(Collected data)

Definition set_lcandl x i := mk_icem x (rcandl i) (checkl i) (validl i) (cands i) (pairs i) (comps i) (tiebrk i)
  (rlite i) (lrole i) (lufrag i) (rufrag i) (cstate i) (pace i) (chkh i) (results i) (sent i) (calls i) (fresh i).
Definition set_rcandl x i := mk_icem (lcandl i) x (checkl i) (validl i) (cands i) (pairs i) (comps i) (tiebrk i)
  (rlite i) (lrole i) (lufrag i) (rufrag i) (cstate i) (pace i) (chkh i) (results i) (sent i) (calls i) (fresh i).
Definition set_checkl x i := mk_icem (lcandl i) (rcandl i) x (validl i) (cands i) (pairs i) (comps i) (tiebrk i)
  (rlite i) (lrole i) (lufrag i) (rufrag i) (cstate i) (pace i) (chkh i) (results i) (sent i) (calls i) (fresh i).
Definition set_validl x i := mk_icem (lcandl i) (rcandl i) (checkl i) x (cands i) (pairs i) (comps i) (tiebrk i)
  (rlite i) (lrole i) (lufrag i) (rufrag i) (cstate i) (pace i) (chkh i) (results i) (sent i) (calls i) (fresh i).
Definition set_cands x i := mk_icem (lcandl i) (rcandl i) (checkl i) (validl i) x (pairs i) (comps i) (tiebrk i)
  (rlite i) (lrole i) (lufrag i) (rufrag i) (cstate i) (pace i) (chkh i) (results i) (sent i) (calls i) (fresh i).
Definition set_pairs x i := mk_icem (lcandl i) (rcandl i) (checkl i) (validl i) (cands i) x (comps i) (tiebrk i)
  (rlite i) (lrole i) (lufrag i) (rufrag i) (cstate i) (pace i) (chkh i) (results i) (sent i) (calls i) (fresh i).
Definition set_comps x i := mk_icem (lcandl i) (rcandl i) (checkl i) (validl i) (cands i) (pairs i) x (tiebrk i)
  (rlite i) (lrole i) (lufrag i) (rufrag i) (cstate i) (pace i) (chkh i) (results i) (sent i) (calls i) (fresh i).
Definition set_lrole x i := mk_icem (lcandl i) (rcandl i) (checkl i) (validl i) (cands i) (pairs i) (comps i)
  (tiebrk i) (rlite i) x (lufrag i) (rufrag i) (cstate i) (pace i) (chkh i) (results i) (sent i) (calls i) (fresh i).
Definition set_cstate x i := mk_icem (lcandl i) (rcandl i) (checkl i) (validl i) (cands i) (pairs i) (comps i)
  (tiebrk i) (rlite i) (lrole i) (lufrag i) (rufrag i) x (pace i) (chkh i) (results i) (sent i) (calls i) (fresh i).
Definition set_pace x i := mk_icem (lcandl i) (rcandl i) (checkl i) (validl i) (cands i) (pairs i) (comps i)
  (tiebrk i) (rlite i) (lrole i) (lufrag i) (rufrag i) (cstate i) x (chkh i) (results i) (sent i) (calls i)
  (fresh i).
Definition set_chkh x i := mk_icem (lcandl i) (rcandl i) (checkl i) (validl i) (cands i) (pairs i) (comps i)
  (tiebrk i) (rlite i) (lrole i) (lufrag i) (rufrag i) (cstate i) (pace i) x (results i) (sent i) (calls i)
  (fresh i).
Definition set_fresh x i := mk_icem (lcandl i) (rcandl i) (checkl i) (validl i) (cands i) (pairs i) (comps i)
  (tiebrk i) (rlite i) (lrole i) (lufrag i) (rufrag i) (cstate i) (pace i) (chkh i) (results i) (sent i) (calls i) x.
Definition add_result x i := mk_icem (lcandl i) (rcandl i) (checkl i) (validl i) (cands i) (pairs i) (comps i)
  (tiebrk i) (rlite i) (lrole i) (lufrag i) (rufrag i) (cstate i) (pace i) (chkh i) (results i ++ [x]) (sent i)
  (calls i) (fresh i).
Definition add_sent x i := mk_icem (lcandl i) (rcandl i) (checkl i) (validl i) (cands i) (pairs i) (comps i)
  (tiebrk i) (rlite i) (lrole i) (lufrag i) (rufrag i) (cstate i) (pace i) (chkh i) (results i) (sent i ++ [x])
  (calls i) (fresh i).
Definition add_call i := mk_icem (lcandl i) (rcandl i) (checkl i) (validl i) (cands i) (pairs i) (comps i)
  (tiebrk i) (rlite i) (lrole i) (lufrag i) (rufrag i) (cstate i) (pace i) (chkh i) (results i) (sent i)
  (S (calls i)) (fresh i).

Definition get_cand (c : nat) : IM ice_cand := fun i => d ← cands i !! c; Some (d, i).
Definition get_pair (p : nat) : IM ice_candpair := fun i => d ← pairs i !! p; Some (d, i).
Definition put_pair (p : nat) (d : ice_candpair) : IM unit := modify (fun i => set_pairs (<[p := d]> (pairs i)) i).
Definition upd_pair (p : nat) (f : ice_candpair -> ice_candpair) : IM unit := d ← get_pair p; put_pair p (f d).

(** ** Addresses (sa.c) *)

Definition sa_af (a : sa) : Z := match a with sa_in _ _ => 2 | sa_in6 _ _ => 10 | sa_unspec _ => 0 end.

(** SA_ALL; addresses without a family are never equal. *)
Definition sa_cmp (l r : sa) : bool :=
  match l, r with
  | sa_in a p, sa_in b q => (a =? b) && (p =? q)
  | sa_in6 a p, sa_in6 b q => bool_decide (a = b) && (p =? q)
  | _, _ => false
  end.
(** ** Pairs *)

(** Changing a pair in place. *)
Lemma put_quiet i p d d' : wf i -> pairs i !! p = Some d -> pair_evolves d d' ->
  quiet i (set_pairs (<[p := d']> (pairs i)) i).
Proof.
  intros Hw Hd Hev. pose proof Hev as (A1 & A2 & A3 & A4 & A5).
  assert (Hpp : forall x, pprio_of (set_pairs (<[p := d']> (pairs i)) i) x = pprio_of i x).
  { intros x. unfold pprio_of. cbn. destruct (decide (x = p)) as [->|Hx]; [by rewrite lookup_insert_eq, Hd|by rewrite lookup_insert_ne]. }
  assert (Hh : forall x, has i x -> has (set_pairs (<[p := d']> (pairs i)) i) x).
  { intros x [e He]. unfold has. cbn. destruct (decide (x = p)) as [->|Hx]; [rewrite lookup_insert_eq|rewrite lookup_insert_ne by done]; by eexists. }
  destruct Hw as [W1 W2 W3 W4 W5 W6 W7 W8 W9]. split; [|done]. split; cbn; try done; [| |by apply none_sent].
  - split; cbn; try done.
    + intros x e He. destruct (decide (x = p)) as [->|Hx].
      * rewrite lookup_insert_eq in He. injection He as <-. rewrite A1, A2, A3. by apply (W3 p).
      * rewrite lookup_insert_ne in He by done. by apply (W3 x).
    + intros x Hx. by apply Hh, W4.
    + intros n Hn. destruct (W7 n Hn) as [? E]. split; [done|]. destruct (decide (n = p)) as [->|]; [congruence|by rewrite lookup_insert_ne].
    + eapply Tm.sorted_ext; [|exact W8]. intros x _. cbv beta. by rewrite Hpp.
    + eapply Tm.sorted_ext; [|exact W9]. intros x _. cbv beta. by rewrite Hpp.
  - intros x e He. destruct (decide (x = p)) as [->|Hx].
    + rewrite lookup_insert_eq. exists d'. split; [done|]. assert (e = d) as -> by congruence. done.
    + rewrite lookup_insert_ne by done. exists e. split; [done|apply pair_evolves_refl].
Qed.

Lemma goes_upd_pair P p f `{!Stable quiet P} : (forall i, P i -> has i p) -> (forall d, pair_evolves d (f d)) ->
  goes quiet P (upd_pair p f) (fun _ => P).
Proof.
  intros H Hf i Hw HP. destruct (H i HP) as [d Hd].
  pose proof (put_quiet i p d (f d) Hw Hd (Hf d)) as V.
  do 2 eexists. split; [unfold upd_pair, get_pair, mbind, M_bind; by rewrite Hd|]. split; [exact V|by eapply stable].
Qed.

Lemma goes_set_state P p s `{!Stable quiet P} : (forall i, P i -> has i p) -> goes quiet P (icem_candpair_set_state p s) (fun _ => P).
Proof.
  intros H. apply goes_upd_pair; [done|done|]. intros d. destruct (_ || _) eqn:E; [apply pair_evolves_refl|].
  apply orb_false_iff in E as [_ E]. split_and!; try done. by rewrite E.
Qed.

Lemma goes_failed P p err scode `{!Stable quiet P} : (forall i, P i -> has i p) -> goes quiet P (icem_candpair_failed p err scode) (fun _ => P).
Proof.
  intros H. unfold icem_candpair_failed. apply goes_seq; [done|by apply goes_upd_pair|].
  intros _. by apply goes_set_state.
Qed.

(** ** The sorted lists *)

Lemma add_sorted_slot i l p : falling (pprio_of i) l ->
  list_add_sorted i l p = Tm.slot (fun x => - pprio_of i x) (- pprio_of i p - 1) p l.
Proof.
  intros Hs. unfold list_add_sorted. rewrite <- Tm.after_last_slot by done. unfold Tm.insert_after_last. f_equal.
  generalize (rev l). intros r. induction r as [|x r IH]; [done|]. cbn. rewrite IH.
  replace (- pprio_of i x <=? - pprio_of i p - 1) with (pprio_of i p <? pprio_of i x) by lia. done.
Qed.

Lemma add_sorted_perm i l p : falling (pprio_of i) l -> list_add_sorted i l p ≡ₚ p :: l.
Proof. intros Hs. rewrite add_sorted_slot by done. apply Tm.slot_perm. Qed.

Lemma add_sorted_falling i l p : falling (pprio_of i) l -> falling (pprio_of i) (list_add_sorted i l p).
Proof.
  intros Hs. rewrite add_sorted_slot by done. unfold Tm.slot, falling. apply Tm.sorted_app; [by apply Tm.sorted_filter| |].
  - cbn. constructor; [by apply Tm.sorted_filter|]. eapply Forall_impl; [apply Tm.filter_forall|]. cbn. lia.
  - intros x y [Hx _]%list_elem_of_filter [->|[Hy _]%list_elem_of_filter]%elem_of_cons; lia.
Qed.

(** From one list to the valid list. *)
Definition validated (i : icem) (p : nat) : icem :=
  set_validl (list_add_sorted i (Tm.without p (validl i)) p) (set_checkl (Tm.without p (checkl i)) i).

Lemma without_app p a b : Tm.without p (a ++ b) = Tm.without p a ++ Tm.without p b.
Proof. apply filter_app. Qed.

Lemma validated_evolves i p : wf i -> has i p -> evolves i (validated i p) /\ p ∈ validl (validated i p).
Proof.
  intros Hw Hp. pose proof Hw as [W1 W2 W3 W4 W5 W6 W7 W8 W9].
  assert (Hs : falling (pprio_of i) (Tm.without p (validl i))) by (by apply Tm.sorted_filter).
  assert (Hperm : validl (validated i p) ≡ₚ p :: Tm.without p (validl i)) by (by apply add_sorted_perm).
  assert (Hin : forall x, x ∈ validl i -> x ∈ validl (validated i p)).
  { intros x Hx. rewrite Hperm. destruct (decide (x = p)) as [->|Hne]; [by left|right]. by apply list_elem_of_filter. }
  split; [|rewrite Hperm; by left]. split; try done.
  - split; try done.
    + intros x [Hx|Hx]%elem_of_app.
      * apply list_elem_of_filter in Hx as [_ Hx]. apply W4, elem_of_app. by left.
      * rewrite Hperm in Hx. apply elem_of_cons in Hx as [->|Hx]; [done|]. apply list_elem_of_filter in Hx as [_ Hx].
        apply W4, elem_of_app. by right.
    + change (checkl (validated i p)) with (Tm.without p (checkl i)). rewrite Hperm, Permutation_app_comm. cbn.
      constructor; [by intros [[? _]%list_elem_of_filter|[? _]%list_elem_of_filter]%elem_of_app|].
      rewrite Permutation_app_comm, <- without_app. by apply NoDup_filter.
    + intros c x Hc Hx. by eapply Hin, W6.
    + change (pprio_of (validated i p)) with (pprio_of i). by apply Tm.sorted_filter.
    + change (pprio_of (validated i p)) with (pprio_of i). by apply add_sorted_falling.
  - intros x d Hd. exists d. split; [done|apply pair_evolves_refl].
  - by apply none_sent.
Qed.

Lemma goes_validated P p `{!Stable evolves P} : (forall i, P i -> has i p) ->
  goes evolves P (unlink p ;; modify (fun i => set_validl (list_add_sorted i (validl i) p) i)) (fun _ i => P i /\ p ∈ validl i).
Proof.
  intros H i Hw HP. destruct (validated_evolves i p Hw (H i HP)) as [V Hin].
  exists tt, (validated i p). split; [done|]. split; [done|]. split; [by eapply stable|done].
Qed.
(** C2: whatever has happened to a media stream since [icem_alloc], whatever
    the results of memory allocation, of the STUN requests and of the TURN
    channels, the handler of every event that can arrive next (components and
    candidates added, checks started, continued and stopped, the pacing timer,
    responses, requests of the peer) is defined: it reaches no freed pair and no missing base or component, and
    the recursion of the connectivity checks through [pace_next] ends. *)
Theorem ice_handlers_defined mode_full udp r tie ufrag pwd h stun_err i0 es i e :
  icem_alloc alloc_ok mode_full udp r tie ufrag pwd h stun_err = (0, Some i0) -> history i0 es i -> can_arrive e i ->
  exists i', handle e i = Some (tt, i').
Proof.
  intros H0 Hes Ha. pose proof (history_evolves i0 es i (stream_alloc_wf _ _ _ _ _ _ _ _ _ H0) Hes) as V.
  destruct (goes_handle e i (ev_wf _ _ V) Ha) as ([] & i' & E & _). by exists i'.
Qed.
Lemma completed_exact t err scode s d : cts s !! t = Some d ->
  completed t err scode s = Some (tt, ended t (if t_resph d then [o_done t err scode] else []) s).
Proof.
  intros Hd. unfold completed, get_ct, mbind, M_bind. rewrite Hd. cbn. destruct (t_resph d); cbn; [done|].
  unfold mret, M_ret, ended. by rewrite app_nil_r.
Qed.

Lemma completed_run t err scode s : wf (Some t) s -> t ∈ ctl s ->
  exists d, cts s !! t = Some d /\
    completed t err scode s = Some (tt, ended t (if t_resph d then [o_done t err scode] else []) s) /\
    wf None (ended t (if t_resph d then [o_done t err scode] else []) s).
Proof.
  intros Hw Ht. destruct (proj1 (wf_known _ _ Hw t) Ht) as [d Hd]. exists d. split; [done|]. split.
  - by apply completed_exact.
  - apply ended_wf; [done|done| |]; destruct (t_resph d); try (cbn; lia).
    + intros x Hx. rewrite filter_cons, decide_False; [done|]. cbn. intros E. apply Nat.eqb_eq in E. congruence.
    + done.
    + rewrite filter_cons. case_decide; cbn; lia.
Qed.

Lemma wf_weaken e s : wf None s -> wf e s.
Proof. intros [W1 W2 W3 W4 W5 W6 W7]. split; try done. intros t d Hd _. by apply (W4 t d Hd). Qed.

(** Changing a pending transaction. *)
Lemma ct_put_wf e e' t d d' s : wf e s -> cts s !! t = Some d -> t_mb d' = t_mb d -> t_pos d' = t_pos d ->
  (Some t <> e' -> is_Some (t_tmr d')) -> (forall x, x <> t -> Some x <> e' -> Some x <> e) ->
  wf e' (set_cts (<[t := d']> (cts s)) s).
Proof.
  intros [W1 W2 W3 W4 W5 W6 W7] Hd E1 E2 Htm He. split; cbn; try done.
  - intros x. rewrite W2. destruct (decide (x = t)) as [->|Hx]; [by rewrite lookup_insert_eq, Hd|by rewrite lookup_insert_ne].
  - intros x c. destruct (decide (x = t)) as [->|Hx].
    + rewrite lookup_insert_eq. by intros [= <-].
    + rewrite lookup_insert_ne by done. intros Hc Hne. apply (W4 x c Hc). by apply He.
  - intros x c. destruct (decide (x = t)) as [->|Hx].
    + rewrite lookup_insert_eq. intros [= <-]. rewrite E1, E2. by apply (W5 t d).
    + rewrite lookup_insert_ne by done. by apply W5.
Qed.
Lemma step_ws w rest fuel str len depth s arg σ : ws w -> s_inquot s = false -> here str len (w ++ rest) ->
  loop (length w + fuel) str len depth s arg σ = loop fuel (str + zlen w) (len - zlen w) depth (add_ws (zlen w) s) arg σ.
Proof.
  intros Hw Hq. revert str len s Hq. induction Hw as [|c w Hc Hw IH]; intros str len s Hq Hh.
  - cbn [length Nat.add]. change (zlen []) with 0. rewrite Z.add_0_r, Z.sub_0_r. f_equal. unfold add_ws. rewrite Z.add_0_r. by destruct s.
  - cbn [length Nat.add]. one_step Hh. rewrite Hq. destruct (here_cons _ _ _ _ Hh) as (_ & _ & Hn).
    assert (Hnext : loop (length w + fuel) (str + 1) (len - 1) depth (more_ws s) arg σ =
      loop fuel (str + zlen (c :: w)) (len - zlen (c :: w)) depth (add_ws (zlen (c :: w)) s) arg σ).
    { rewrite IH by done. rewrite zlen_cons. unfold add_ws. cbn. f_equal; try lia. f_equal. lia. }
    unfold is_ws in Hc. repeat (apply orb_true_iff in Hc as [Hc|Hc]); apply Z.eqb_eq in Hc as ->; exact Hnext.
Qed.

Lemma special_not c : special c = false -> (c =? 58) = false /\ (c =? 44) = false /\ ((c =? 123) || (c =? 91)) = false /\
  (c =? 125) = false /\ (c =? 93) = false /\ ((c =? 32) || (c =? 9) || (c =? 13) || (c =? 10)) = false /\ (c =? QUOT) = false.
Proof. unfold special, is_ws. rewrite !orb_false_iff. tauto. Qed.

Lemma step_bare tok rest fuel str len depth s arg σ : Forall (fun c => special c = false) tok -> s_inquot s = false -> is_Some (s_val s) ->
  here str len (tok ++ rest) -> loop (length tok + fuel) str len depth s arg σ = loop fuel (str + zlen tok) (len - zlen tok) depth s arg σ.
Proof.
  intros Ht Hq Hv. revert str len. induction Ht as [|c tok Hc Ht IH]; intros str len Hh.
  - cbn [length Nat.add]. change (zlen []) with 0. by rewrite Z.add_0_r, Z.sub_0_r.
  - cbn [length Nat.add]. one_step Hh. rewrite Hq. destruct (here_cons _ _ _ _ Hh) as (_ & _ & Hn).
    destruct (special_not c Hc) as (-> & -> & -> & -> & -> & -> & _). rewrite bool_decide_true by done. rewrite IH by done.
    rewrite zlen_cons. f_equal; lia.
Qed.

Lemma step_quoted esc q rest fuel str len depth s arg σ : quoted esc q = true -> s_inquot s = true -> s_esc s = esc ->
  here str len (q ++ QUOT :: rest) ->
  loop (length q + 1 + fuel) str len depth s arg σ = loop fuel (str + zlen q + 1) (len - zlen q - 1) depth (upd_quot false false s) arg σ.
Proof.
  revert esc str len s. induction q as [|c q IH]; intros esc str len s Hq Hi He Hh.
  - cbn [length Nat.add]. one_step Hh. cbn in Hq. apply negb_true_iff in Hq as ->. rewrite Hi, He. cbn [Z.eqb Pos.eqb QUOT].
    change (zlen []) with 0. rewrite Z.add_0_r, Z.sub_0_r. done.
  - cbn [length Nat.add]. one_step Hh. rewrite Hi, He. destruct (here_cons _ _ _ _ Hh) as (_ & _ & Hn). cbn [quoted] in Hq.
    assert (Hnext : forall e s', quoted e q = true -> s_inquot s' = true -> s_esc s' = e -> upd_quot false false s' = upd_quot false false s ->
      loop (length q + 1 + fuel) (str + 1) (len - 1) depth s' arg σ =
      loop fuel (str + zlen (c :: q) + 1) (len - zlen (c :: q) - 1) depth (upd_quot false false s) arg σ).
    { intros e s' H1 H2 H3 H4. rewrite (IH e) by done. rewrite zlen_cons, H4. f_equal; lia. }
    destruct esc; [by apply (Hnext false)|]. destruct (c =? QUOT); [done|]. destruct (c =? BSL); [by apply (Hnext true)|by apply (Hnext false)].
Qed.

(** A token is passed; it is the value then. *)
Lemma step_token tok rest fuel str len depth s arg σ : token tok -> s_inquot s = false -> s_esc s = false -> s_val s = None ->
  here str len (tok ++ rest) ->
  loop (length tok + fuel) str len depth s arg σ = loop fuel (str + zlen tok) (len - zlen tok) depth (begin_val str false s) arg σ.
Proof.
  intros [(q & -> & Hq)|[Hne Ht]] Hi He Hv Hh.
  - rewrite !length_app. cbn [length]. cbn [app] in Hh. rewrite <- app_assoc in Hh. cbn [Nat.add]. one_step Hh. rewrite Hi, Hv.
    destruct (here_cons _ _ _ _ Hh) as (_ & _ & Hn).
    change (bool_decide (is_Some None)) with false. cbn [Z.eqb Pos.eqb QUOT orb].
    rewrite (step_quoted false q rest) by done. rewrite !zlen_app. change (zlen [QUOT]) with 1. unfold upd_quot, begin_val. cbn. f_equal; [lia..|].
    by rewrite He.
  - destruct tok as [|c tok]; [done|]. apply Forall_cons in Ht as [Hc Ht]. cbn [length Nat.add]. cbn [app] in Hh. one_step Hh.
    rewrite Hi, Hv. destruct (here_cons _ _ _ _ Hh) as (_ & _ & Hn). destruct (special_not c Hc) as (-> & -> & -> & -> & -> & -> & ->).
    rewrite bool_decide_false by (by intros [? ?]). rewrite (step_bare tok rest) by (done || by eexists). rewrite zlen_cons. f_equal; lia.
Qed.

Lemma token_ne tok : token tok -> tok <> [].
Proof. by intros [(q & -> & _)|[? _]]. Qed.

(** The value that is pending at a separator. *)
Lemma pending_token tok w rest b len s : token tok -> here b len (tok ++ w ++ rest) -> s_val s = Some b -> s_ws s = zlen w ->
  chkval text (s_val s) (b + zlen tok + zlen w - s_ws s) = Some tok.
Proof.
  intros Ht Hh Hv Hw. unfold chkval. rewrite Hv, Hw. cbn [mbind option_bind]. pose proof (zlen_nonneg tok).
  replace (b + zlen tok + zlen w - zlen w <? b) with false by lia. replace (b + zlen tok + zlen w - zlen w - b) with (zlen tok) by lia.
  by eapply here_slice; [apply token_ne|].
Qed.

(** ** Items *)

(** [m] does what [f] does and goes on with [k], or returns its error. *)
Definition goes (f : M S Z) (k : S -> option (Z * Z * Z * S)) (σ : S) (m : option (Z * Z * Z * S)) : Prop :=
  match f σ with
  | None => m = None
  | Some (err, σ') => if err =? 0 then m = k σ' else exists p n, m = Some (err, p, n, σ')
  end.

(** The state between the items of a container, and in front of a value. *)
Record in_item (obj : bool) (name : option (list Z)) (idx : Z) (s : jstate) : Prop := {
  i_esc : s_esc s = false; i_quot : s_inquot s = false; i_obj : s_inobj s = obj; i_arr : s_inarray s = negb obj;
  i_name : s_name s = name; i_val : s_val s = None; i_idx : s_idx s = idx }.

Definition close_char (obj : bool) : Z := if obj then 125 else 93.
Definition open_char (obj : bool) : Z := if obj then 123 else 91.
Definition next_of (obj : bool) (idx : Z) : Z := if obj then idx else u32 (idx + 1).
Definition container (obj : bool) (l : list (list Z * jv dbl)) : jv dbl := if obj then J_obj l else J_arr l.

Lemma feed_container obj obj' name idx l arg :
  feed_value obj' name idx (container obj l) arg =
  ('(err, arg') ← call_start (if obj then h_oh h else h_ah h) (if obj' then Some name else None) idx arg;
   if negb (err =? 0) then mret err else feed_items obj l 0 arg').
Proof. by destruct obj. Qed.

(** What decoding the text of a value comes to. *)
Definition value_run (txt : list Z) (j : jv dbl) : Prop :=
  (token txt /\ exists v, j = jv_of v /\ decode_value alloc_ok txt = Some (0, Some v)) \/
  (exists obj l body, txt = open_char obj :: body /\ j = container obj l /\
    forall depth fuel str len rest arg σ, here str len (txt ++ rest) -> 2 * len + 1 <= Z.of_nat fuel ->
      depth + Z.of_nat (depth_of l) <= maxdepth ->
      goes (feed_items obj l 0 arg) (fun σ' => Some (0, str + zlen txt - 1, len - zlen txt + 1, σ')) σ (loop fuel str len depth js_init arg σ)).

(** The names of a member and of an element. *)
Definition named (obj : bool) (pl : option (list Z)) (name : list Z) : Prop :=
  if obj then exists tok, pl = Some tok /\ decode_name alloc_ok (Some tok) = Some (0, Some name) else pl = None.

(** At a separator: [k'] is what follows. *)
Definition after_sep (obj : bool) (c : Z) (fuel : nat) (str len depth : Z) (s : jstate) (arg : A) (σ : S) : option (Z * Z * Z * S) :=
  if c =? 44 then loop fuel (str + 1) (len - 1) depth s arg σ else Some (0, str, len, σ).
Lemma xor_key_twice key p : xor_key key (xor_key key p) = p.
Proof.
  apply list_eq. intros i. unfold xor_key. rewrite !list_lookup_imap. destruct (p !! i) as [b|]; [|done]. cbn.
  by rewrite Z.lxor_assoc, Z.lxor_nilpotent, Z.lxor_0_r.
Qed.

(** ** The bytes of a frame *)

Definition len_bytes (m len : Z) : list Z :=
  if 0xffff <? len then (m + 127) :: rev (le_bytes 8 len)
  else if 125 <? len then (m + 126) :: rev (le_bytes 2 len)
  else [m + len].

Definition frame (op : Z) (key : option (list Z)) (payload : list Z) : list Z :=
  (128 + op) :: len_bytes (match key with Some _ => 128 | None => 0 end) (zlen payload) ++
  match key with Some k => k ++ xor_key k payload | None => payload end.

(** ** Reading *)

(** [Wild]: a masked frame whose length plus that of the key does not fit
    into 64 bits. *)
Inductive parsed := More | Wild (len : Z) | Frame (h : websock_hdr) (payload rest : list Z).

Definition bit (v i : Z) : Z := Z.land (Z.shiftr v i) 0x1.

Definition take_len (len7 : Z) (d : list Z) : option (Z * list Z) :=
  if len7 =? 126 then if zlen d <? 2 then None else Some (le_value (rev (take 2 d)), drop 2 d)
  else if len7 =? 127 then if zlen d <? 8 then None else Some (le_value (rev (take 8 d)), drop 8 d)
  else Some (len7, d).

» **EXERCISE REQUIREMENTS**:
Begin at the line that has "(tiebrk i) (rlite i) x" in the entries above; stop after the line that has "Definition set_cstate x". Transcribe exactly those lines and no others.

» **OUTPUT OF THE TASK**:
  (tiebrk i) (rlite i) x (lufrag i) (rufrag i) (cstate i) (pace i) (chkh i) (results i) (sent i) (calls i) (fresh i).
Definition set_cstate x i := mk_icem (lcandl i) (rcandl i) (checkl i) (validl i) (cands i) (pairs i) (comps i)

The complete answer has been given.